(* ===== verification/KrDym.v ===== *)
(** The parameters the rules run on: the definitions in shared memory (krparam/kr_shm.c,
    two sections, one active) and what is made of them for a thread
    (krparam/kr_dym.c and kr_dym_set.c, kr_dym_sdi.c, kr_dym_ddi.c, kr_dym_hdi.c,
    kr_dym_rule.c, kr_dym_group.c): sets, data items, rules and groups with their
    calculators.

    The items point to their definitions in the shared memory, whose sections the loads
    write again and again: what they read there is followed through the pointers, by any
    sequence of loads, checks and uses (kr_dym_reflects_active).

    A table of items is a map from ids, as KrHashtable shows its hash table to be.  A
    second item of an id would free the first and leave the key of its entry in freed
    memory; this is a [BadPointer] here.  The sets and the objects of the calculators
    are in one store.  The rows of the configuration cursors, the outcome of the loads
    (KrShm) and the functions of the data module are arguments.  Names and descriptions,
    which only the JSON of a definition shows, are in KrShm. *)

From S2P Require Import Prelude KrString KrHashtable KrTypes KrHashset KrJson KrCalcTree KrCalcJson KrDb.
Local Open Scope Z_scope.
#[local] Notation length := List.length.

(** * Definitions (kr_shm_set.h, kr_shm_sdi.h, ...) *)

Record T_KRShmSetDef := mkSetDef { st_id : Z; st_name : string; st_type : E_KRType }.

Inductive E_KRLocProp := KR_LOC_ABSOLUTE | KR_LOC_RELATIVE | KR_LOC_OTHER.

#[export] Instance E_KRLocProp_eq_dec : EqDecision E_KRLocProp.
Proof. solve_decision. Defined.

Record T_KRShmSDIDef := mkSDIDef {
  lSdiId : Z;
  caSdiValueType : E_KRType;
  caSdiAggrFunc : string;
  sdi_datasrc : Z;
  sdi_index : Z;
  sdi_field : Z;
  sdi_location : Z;
  caLocationProperty : E_KRLocProp;
  caSdiFilterFormat : E_KRCalcFormat;
  caSdiFilterString : string
}.

Inductive E_KRDDIStatisticsType :=
  | KR_DDI_STATISTICS_INCLUDE | KR_DDI_STATISTICS_EXCLUDE | KR_DDI_STATISTICS_OTHER.

#[export] Instance E_KRDDIStatisticsType_eq_dec : EqDecision E_KRDDIStatisticsType.
Proof. solve_decision. Defined.

Inductive E_KRDDIMethod :=
  | KR_DDI_METHOD_SUM | KR_DDI_METHOD_MIN | KR_DDI_METHOD_MAX | KR_DDI_METHOD_COUNT
  | KR_DDI_METHOD_CON_INC | KR_DDI_METHOD_CON_DEC | KR_DDI_METHOD_CNT_DIS
  | KR_DDI_METHOD_OTHER.

Record T_KRShmDDIDef := mkDDIDef {
  lDdiId : Z;
  caDdiValueType : E_KRType;
  caDdiAggrFunc : string;
  ddi_datasrc : Z;
  ddi_index : Z;
  ddi_field : Z;
  ddi_stype : E_KRDDIStatisticsType;
  ddi_value : Z;
  ddi_method : E_KRDDIMethod;
  caDdiFilterFormat : E_KRCalcFormat;
  caDdiFilterString : string
}.

Inductive E_KRHDIStatisticsType :=
  | KR_HDI_STATISTICS_DAY | KR_HDI_STATISTICS_MONTH | KR_HDI_STATISTICS_FLAG
  | KR_HDI_STATISTICS_OTHER.

Record T_KRShmHDIDef := mkHDIDef {
  lHdiId : Z;
  caHdiValueType : E_KRType;
  caHdiAggrFunc : string;
  hdi_index : Z;
  hdi_stype : E_KRHDIStatisticsType;
  hdi_value : Z
}.

Record T_KRShmRuleDef := mkRuleDef {
  rd_id : Z; lRuleDatasrc : Z; caRuleCalcFormat : E_KRCalcFormat; caRuleCalcString : string;
  rd_weight : Z
}.

(** The definitions of one kind, with the time they were loaded. *)
Record T_KRShm (D : Type) := mkShm { shm_defs : list D; tLastLoadTime : Z }.
Arguments mkShm {D}.
Arguments shm_defs {D}.
Arguments tLastLoadTime {D}.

________________________

▸ WHAT TO DO: Retype all the material exactly, missing nothing.

▸ EXERCISE OUTPUT:
(* ===== verification/KrDym.v ===== *)
(** The parameters the rules run on: the definitions in shared memory (krparam/kr_shm.c,
    two sections, one active) and what is made of them for a thread
    (krparam/kr_dym.c and kr_dym_set.c, kr_dym_sdi.c, kr_dym_ddi.c, kr_dym_hdi.c,
    kr_dym_rule.c, kr_dym_group.c): sets, data items, rules and groups with their
    calculators.

    The items point to their definitions in the shared memory, whose sections the loads
    write again and again: what they read there is followed through the pointers, by any
    sequence of loads, checks and uses (kr_dym_reflects_active).

    A table of items is a map from ids, as KrHashtable shows its hash table to be.  A
    second item of an id would free the first and leave the key of its entry in freed
    memory; this is a [BadPointer] here.  The sets and the objects of the calculators
    are in one store.  The rows of the configuration cursors, the outcome of the loads
    (KrShm) and the functions of the data module are arguments.  Names and descriptions,
    which only the JSON of a definition shows, are in KrShm. *)

From S2P Require Import Prelude KrString KrHashtable KrTypes KrHashset KrJson KrCalcTree KrCalcJson KrDb.
Local Open Scope Z_scope.
#[local] Notation length := List.length.

(** * Definitions (kr_shm_set.h, kr_shm_sdi.h, ...) *)

Record T_KRShmSetDef := mkSetDef { st_id : Z; st_name : string; st_type : E_KRType }.

Inductive E_KRLocProp := KR_LOC_ABSOLUTE | KR_LOC_RELATIVE | KR_LOC_OTHER.

#[export] Instance E_KRLocProp_eq_dec : EqDecision E_KRLocProp.
Proof. solve_decision. Defined.

Record T_KRShmSDIDef := mkSDIDef {
  lSdiId : Z;
  caSdiValueType : E_KRType;
  caSdiAggrFunc : string;
  sdi_datasrc : Z;
  sdi_index : Z;
  sdi_field : Z;
  sdi_location : Z;
  caLocationProperty : E_KRLocProp;
  caSdiFilterFormat : E_KRCalcFormat;
  caSdiFilterString : string
}.

Inductive E_KRDDIStatisticsType :=
  | KR_DDI_STATISTICS_INCLUDE | KR_DDI_STATISTICS_EXCLUDE | KR_DDI_STATISTICS_OTHER.

#[export] Instance E_KRDDIStatisticsType_eq_dec : EqDecision E_KRDDIStatisticsType.
Proof. solve_decision. Defined.

Inductive E_KRDDIMethod :=
  | KR_DDI_METHOD_SUM | KR_DDI_METHOD_MIN | KR_DDI_METHOD_MAX | KR_DDI_METHOD_COUNT
  | KR_DDI_METHOD_CON_INC | KR_DDI_METHOD_CON_DEC | KR_DDI_METHOD_CNT_DIS
  | KR_DDI_METHOD_OTHER.

Record T_KRShmDDIDef := mkDDIDef {
  lDdiId : Z;
  caDdiValueType : E_KRType;
  caDdiAggrFunc : string;
  ddi_datasrc : Z;
  ddi_index : Z;
  ddi_field : Z;
  ddi_stype : E_KRDDIStatisticsType;
  ddi_value : Z;
  ddi_method : E_KRDDIMethod;
  caDdiFilterFormat : E_KRCalcFormat;
  caDdiFilterString : string
}.

Inductive E_KRHDIStatisticsType :=
  | KR_HDI_STATISTICS_DAY | KR_HDI_STATISTICS_MONTH | KR_HDI_STATISTICS_FLAG
  | KR_HDI_STATISTICS_OTHER.

Record T_KRShmHDIDef := mkHDIDef {
  lHdiId : Z;
  caHdiValueType : E_KRType;
  caHdiAggrFunc : string;
  hdi_index : Z;
  hdi_stype : E_KRHDIStatisticsType;
  hdi_value : Z
}.

Record T_KRShmRuleDef := mkRuleDef {
  rd_id : Z; lRuleDatasrc : Z; caRuleCalcFormat : E_KRCalcFormat; caRuleCalcString : string;
  rd_weight : Z
}.

(** The definitions of one kind, with the time they were loaded. *)
Record T_KRShm (D : Type) := mkShm { shm_defs : list D; tLastLoadTime : Z }.
Arguments mkShm {D}.
Arguments shm_defs {D}.
Arguments tLastLoadTime {D}.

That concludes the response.